Tag: Arc Light

The Down from a Thousand Geese

La qa  

 

There was a student at the university where I taught German. He was an aerial photo analysis expert during the Vietnam War or, as the Vietnamese say, the American war. His job was to guide B-52 strikes on villages and troop concentrations in Laos and Cambodia, strikes which had been forbidden by the US Congress. He had been instructed to target villages where crops had been planted in straight lines, this being an indication, according to higher moral authorities, that the villagers were communist. He began to vector the bombing runs as far away from villages as he could without being caught by his diligent superiors. He also turned to heroin for relief from thinking about the people he had already blown to pieces in the Arc Light attacks, where each time a five square miles of terrain was obliterated by the B-52 bombing pattern. Eventually he refused to serve and was imprisoned and served time in the US military prison, and then came to my state university from San Quentin Prison, whereupon he was elected the student body president and went on to receive many honors.  For many years he was the president of the Vietnam Veterans’ Restoration Project, a veterans’ organization which built eight medical clinics in Vietnam. The US Veterans Administration never recognized his disability claim for post-traumatic stress syndrome. After hearing him talk about his war and post-war experiences, my love and I ate at a local Chinese restaurant. While waiting for our food I wrote the bulk of what follows on paper napkins.

The Down from A Thousand Geese

My Great-Great-Great Uncle Chu Li was half Chinese, half English—the son of an English merchant and a warlord’s daughter. My relatives continued to marry non-Chinese to the extent that you would be hard pressed to see any Asian ancestry in the contours of my eyes.

Chu Li ran away from home because, he said in letters to those who were born after him, there was more cruelty there than there was down on a thousand geese. His grandfather, the warlord, sent out searchers and warned them that they would die if they did not find Chu Li.

Meanwhile, Chu Li wore a disguise and sat on the bank of a great river, thinking about the beauty of the world and the pettiness of human beings. One day the warlord himself came to cross the river. While the group waited for the boat to ferry them over, the warlord asked the young man sitting on the bank if he would care to be one of his soldiers.

The young man, who was Chu Li, answered, after some thought: “If I declare my loyalty to you, what obligations will you have to me?”

The warlord waved his hand impatiently. “I will give you one ten-thousandth of what I earn in a year, plus food and shelter and rice wine enough.

“But will you care for me like a grandson?” Chu Li asked.

The great man waved his hand dismissively but did not leave. “A grandson obeys his grandfather. The burden of respect rests on him. Therefore, that is how I would treat you.”

“You mean, Your Lordship, you would never walk with me beside a great river, holding my hand, teaching me wisdom and how to laugh? You would never show me which pomegranates to pick and how to eat them?”

“You are to be my soldier to help rule my country, not a soft mother’s child who eats pomegranates all afternoon.”

“What about my mother, if she were to pass?”

“If she were pretty with breasts and hips, I would order her to show her respect by lying with me with her legs spread so that I could show her my power and domination.”

“Your lordship,” said Chu Li, “I do not think I would want to be the grandson of one so powerful, so impatient, so unwilling to learn.”

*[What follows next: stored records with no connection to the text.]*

(** [getReasonFor] a literal that is true: asserted literals that imply it,
    behind its complement; the frames are as before. *)
Lemma reason_sound s frames a r : solver_inv s frames → inv_asgn s = None → sgn a ≠ l_Undef →
  lit_ref (graphMgr s) a r → (0 < time (store (graphMgr s)) r)%nat →
  wp t_err (λ '(v, s'), solver_inv s' frames ∧ same_atoms (graphMgr s) (graphMgr s') ∧ ∃ l, v = flip_lit a :: l ∧ l ⊆ all_lits frames
      ∧ ∀ y, valuation y → (∀ b, b ∈ l → lit_true (graphMgr s) y b) → lit_true (graphMgr s) y a)
    (getReasonFor logic s a).
Proof.
  intros Hs Ei Hsg Ha Hp. pose proof (push_inv s frames Hs) as Hpush.
  pose proof Hs as [(core & Hc & Hlen & Hsub & Hinv)]. pose proof (ci_mgr _ _ Hc) as Hg.
  rewrite Ei in Hinv. subst core. destruct (lit_ref_listed _ _ _ Hg Ha) as (x & Hx).
  destruct (mi_neg _ Hg r x Hx) as (n & y & En & _).
  destruct (flip_ref _ _ _ _ _ Hg Ha Hx En) as (Hf & xn & Hxn & Enx).
  unfold getReasonFor. rewrite bool_decide_eq_false_2 by done. cbn [check negb rbind].
  change (MkPtAsgn (tr a) _) with (flip_lit a).
  pose proof (push_core s frames Hc) as Hpc.
  rewrite (assert_conflict (pushBacktrackPoint s) (frames ++ [[]]) (flip_lit a) n xn r Hpc); try done.
  2:{ unfold flip_lit. simpl. by destruct (bool_decide _). }
  cbn [rbind]. set (s1 := MkSTPSolver _ _ _ _ _ _).
  assert (core_inv s1 (frames ++ [[]])) as Hc1.
  { destruct Hpc as [C1 C2 C2' C3 C4 C5 C6 C7 C8 [C9 C10] C11]. constructor; try done.
    split; [by apply with_explanation_wf | done]. }
  apply wp_bind. eapply wp_mono.
  { apply (getConflict_explains s1 (frames ++ [[]]) (flip_lit a) n xn r []); done. }
  intros v (l & -> & Hl & Hno).
  assert (solver_inv s1 (frames ++ [[flip_lit a]])) as Hs1.
  { pose proof (assert_inv (pushBacktrackPoint s) frames [] (flip_lit a) Hpush) as Hwp.
    rewrite (assert_conflict (pushBacktrackPoint s) (frames ++ [[]]) (flip_lit a) n xn r Hpc) in Hwp; try done.
    2:{ unfold flip_lit. simpl. by destruct (bool_decide _). }
    apply Hwp. split; [unfold flip_lit; simpl; by destruct (bool_decide _)|].
    destruct Hf as (e & ? & ? & ? & _). eauto. }
  destruct (pop_inv s1 _ 1 Hs1) as (s' & Es' & Hs' & Hsame).
  { rewrite length_app. simpl. pose proof (ci_len _ _ Hc). lia. }
  unfold popBacktrackPoint. rewrite Es'. cbn [rbind]. split.
  - rewrite length_app in Hs'. simpl in Hs'.
    replace (length frames + 1 - 1)%nat with (length frames) in Hs' by lia.
    by rewrite take_app_length in Hs'.
  - split; [exact Hsame|]. exists l. split; [done|]. split.
    + intros b Hb. apply Hl in Hb. unfold all_lits in *. rewrite concat_app, elem_of_app in Hb.
      destruct Hb as [?|Hb]; [done|]. by apply elem_of_nil in Hb.
    + intros v Hv Hall. specialize (Hno v Hv Hall).
      apply (lit_true_edge _ _ _ _ _ Hg Hv Ha Hx).
      change (graphMgr s1) with (graphMgr s) in Hno.
      rewrite (lit_true_edge _ _ _ _ _ Hg Hv Hf Hxn) in Hno.
      destruct (mi_neg _ Hg r x Hx) as (n' & y' & En' & _ & Hy' & _ & Ef & Et & Ho).
      assert (n' = n) as -> by congruence. assert (y' = xn) as -> by (destruct Hy', Hxn; congruence).
      destruct (decide (v (from x) - v (to x) <= t_val (ecost x))%lex) as [|Hn]; [done|].
      exfalso. apply Hno. rewrite Ef, Et.
      apply (op_point _ _ Ho) in Hn; [|apply t_point_sub; apply Hv].
      replace (- (v (from x) - v (to x)))%lex with (v (to x) - v (from x))%lex in Hn by lex. done.
Qed.
(** Computing a model leaves the frames as they are. *)
Lemma model_inv s frames s' : solver_inv logic s frames → computeModel s = Ok s' →
  solver_inv logic s' frames ∧ same_atoms (graphMgr s) (graphMgr s') ∧ inv_asgn s' = inv_asgn s.
Proof.
  intros Hs. pose proof (solver_mgr s frames Hs) as Hg. pose proof (solver_base s frames Hs) as Hb.
  assert (∀ st m, store_ext (store (graphMgr s)) st →
    let s1 := MkSTPSolver (base_ s) (with_store_mapper (graphMgr s) st (mapper (graphMgr s))) (inv_bpoint s)
      (inv_asgn s) (backtrack_points s) m in
    solver_inv logic s1 frames ∧ same_atoms (graphMgr s) (graphMgr s1)) as Hext.
  { intros st m Hst. split; [by apply solver_inv_ext|]. split; [|split].
    - exists (edgeRefToAsgn (mapper (graphMgr s))). simpl. by destruct (mapper (graphMgr s)).
    - apply Hst.
    - intros r x Hx. exists x. simpl. split; [by eapply store_ext_lookup | done]. }
  unfold computeModel. destruct (inv_asgn s) as [a|] eqn:Ei.
  - intros [= <-]. destruct (Hext (store (graphMgr s)) None (PreOrder_Reflexive _)) as [H1 H2].
    rewrite with_store_same in *. done.
  - intros E. destruct (createModel _) as [m|] eqn:Em; [|done]. injection E as <-.
    assert (store_ext (store (graphMgr s)) (mstore m)) as Hst.
    { destruct (decide (addedEdges (graph (graphMgr s)) = [])) as [Ha|Ha].
      - destruct (decide (outgoing (graph (graphMgr s)) = [])) as [Ho|Ho].
        + unfold createModel, isEmpty in Em. cbn [mgraph] in Em.
          rewrite (gw_len _ _ (mw_graph _ (mi_wf _ Hg))), Ho in Em. simpl in Em. injection Em as <-. reflexivity.
        + by rewrite (createModel_emptied _ Hg Ha Ho) in Em.
      - pose proof (createModel_wp _ Hg Ha) as Hwp. rewrite Em in Hwp. apply Hwp. }
    destruct (Hext (mstore m) (Some m) Hst). done.
Qed.

(** ** Reachable states *)

Inductive reach : bool → STPSolver T → list (list PtAsgn) → Prop :=
| reach_init : reach true STPSolver_init [[]]
| reach_declare s t s' : reach true s [[]] → atom_wf logic getValue_ t →
    declareAtom logic getValue_ s t = Ok s' → reach true s' [[]]
| reach_solve s : reach true s [[]] → reach false s [[]]
| reach_push s frames : reach false s frames → reach false (pushBacktrackPoint s) (frames ++ [[]])
| reach_assert s fs fr a b s' : reach false s (fs ++ [fr]) → declared_lit logic (graphMgr s) a →
    assertLit logic s a = Ok (b, s') → reach false s' (fs ++ [fr ++ [a]])
| reach_pop s frames i s' : reach false s frames → (i < length frames)%nat →
    popBacktrackPoints s i = Ok s' → reach false s' (take (length frames - i) frames)
| reach_deduction s frames : reach false s frames →
    reach false (with_base s (snd (getDeduction (base_ s)))) frames
| reach_model s frames s' : reach false s frames → computeModel s = Ok s' → reach false s' frames
| reach_reason s frames a r c s' : reach false s frames → check_ s = SAT → declared_lit logic (graphMgr s) a →
    lit_ref logic (graphMgr s) a r → isTrue (graphMgr s) r = Ok true →
    getReasonFor logic s a = Ok (c, s') → reach false s' frames
| reach_clear s : reach false s [[]] → reach true (clearSolver s) [[]].

Record running s (frames : list (list PtAsgn)) : Prop := {
  rn_inv : solver_inv logic s frames;
  rn_atoms : atoms_ok logic (graphMgr s);
  rn_lits : ∀ a, a ∈ all_lits frames → declared_lit logic (graphMgr s) a;
  rn_some : frames ≠ [];
}.

Lemma with_base_same s : with_graphMgr s (graphMgr s) = s.
Proof. by destruct s. Qed.

Lemma all_lits_snoc fs fr a : a ∈ all_lits (fs ++ [fr]) ↔ a ∈ all_lits fs ∨ a ∈ fr.
Proof.
  unfold all_lits. rewrite concat_app, elem_of_app. simpl. by rewrite app_nil_r.
Qed.

Lemma all_lits_take frames i a : a ∈ all_lits (take i frames) → a ∈ all_lits frames.
Proof.
  intros Ha. rewrite <- (take_drop i frames). unfold all_lits in *. rewrite concat_app, elem_of_app. by left.
Qed.

Lemma running_same s s' frames frames' : running s frames → solver_inv logic s' frames' →
  same_atoms (graphMgr s) (graphMgr s') → frames' ≠ [] →
  (∀ a, a ∈ all_lits frames' → declared_lit logic (graphMgr s) a) → running s' frames'.
Proof.
  intros [R1 R2 R3 R4] Hi Hs Hne Hl. constructor; [done | by eapply atoms_ok_same | | done].
  intros a Ha. eapply declared_same; [done|]. by apply Hl.
Qed.

(** Nothing is asserted in empty frames, so a cleared solver is a new one. *)
Lemma empty_frames s : solver_inv logic s [[]] → inv_asgn s = None ∧ deductions (graphMgr s) = [].
Proof.
  intros Hs. pose proof (solver_mgr s _ Hs) as Hg. destruct Hs as [(core & Hc & Hlen & Hsub & Hinv)].
  assert (inv_asgn s = None) as Hi.
  { destruct (inv_asgn s) as [a|]; [|done].
    destruct Hinv as ([|l] & fr & r & x & n & _ & _ & _ & H4 & H5 & _); [|done]. injection H4 as <-.
    by apply elem_of_nil in H5. }
  split; [done|]. rewrite Hi in Hinv. subst core. destruct (deductions (graphMgr s)) as [|r l] eqn:E; [done|].
  exfalso. destruct (mi_ded _ Hg r) as (_ & Ht & _); [rewrite E; by left|].
  enough (addedEdges (graph (graphMgr s)) = []) as Ea by (rewrite (empty_untimed _ r Hg Ea) in Ht; lia).
  destruct (addedEdges (graph (graphMgr s))) as [|q ql] eqn:Eq; [done|]. exfalso.
  destruct (proj2 (mi_asgn _ Hg q)) as [a Ha]; [rewrite Eq; by left|].
  pose proof (ci_len _ _ _ Hc) as Hl. simpl in Hl.
  destruct (ci_added _ _ _ Hc q a 0%nat Ha) as (j & fr & Hj & Hfr & Hin).
  - simpl. lia.
  - unfold limit. rewrite lookup_ge_None_2 by lia. simpl. apply (mi_times _ Hg).
  - destruct j; [|lia]. injection Hfr as <-. by apply elem_of_nil in Hin.
Qed.

Lemma reason_running s frames a r : running s frames → check_ s = SAT → declared_lit logic (graphMgr s) a →
  lit_ref logic (graphMgr s) a r → isTrue (graphMgr s) r = Ok true →
  wp t_err (λ '(c, s'), running s' frames ∧ ∃ l, c = flip_lit a :: l ∧ l ⊆ all_lits frames
      ∧ ∀ y, valuation y → (∀ b, b ∈ l → lit_true logic (graphMgr s) y b) → lit_true logic (graphMgr s) y a)
    (getReasonFor logic s a).
Proof.
  intros Hr Hsat Ha Href Ht. unfold check_ in Hsat.
  assert (inv_asgn s = None) as Hi by (by destruct (inv_asgn s)).
  pose proof (solver_mgr s frames (rn_inv _ _ Hr)) as Hg.
  destruct (lit_ref_listed _ _ _ _ Hg Href) as (x & Hx).
  rewrite (isTrue_time _ _ _ (proj1 Hx)) in Ht. injection Ht as Ht. apply negb_true_iff, Nat.eqb_neq in Ht.
  eapply wp_mono; [apply (reason_sound logic s frames a r (rn_inv _ _ Hr) Hi (proj1 Ha) Href); lia|].
  intros [c s'] (Hinv & Hsame & Hl). split; [|done].
  apply (running_same s s' frames); [done | done | done | apply Hr | apply Hr].
Qed.

Lemma reach_inv d s frames : reach d s frames →
  if d then decl_state logic s ∧ frames = [[]] else running s frames.
Proof.
  induction 1 as [|s t s' _ [IH _] Hw E|s _ [IH _]|s frames _ IH|s fs fr a b s' _ IH Hd E|s frames i s' _ IH Hi E
    |s frames _ IH|s frames s' _ IH E|s frames a r c s' _ IH Hsat Ha Href Ht E|s _ IH].
  - split; [apply init_decl_state | done].
  - destruct (declareAtom_ok logic getValue_ Hids s t IH Hw) as (s1 & E1 & Hs1 & _). split; congruence.
  - destruct IH as [D1 D2 D3 D4 D5 D6 (D7 & D8 & D9 & D10)]. constructor.
    + by apply declared_solver_inv.
    + done.
    + by intros a ?%elem_of_nil.
    + done.
  - apply (running_same s _ frames); [done | apply push_inv, IH | apply same_atoms_refl | by destruct frames |].
    intros a [Ha|Ha]%all_lits_snoc; [by apply IH | by apply elem_of_nil in Ha].
  - pose proof (assert_inv logic s fs fr a (rn_inv _ _ IH) Hd) as Hwp. rewrite E in Hwp.
    destruct Hwp as (H1 & _ & H2). apply (running_same s _ (fs ++ [fr])); [done | done | done | by destruct fs |].
    intros a' [Ha|Ha]%all_lits_snoc.
    + apply IH, all_lits_snoc. by left.
    + rewrite elem_of_app, list_elem_of_singleton in Ha. destruct Ha as [Ha| ->]; [|done].
      apply IH, all_lits_snoc. by right.
  - destruct (pop_inv logic s frames i (rn_inv _ _ IH) Hi) as (s1 & E1 & H1 & H2).
    assert (s1 = s') as -> by congruence. apply (running_same s _ frames); [done | done | done | |].
    + intros E0. apply (f_equal length) in E0. rewrite length_take in E0. simpl in E0. lia.
    + intros a Ha%all_lits_take. by apply IH.
  - apply (running_same s _ frames); [done | | apply same_atoms_refl | apply IH | apply IH].
    pose proof (solver_inv_ext s frames (store (graphMgr s)) (snd (getDeduction (base_ s))) (model s)
      (rn_inv _ _ IH) (PreOrder_Reflexive _)) as Hext.
    rewrite with_store_same in Hext. apply Hext.
    + apply getDeduction_wf, (solver_base s frames), IH.
    + unfold getDeduction. by destruct (_ !! _).
    + unfold getDeduction. by destruct (_ !! _).
  - destruct (model_inv s frames s' (rn_inv _ _ IH) E) as (H1 & H2 & _).
    apply (running_same s _ frames); [done | done | done | apply IH | apply IH].
  - pose proof (reason_running s frames a r IH Hsat Ha Href Ht) as Hwp. rewrite E in Hwp. apply Hwp.
  - destruct (empty_frames s (rn_inv _ _ IH)) as [H1 H2]. split; [by apply clear_decl_state | done].
Qed.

At that the warlord raised his sword and struck Chu Li on the shoulder with the flat of the blade, sending him rolling in the dust of the riverbank.

When the boat crossed the river with the warlord, who was Chu Li’s mighty grandfather, a cable broke and the boat turned over and sank and all the horses and men were drowned. Only the warlord still swam above the waves. Chu Li entered the muddy water and swam to him and held him by the beard like a goat. The water had washed away Chu Li’s disguise, and so his grandfather recognized him.

“I will throttle you like a goose when I have you in my hands again, you impudent mother’s boy!”

At which, Chu Li let him go.

“Why are you drowning me?” shrieked the warlord.

“I am not drowning you, old man,” said Chu Li. “I am only obediently not interfering in my punishment, so that you may be unobstructed in your absolute right to choke out my life.”

At which the warlord hissed: “You will die by my hand,” and sank beneath the waves, heavier than the wet down from a thousand geese.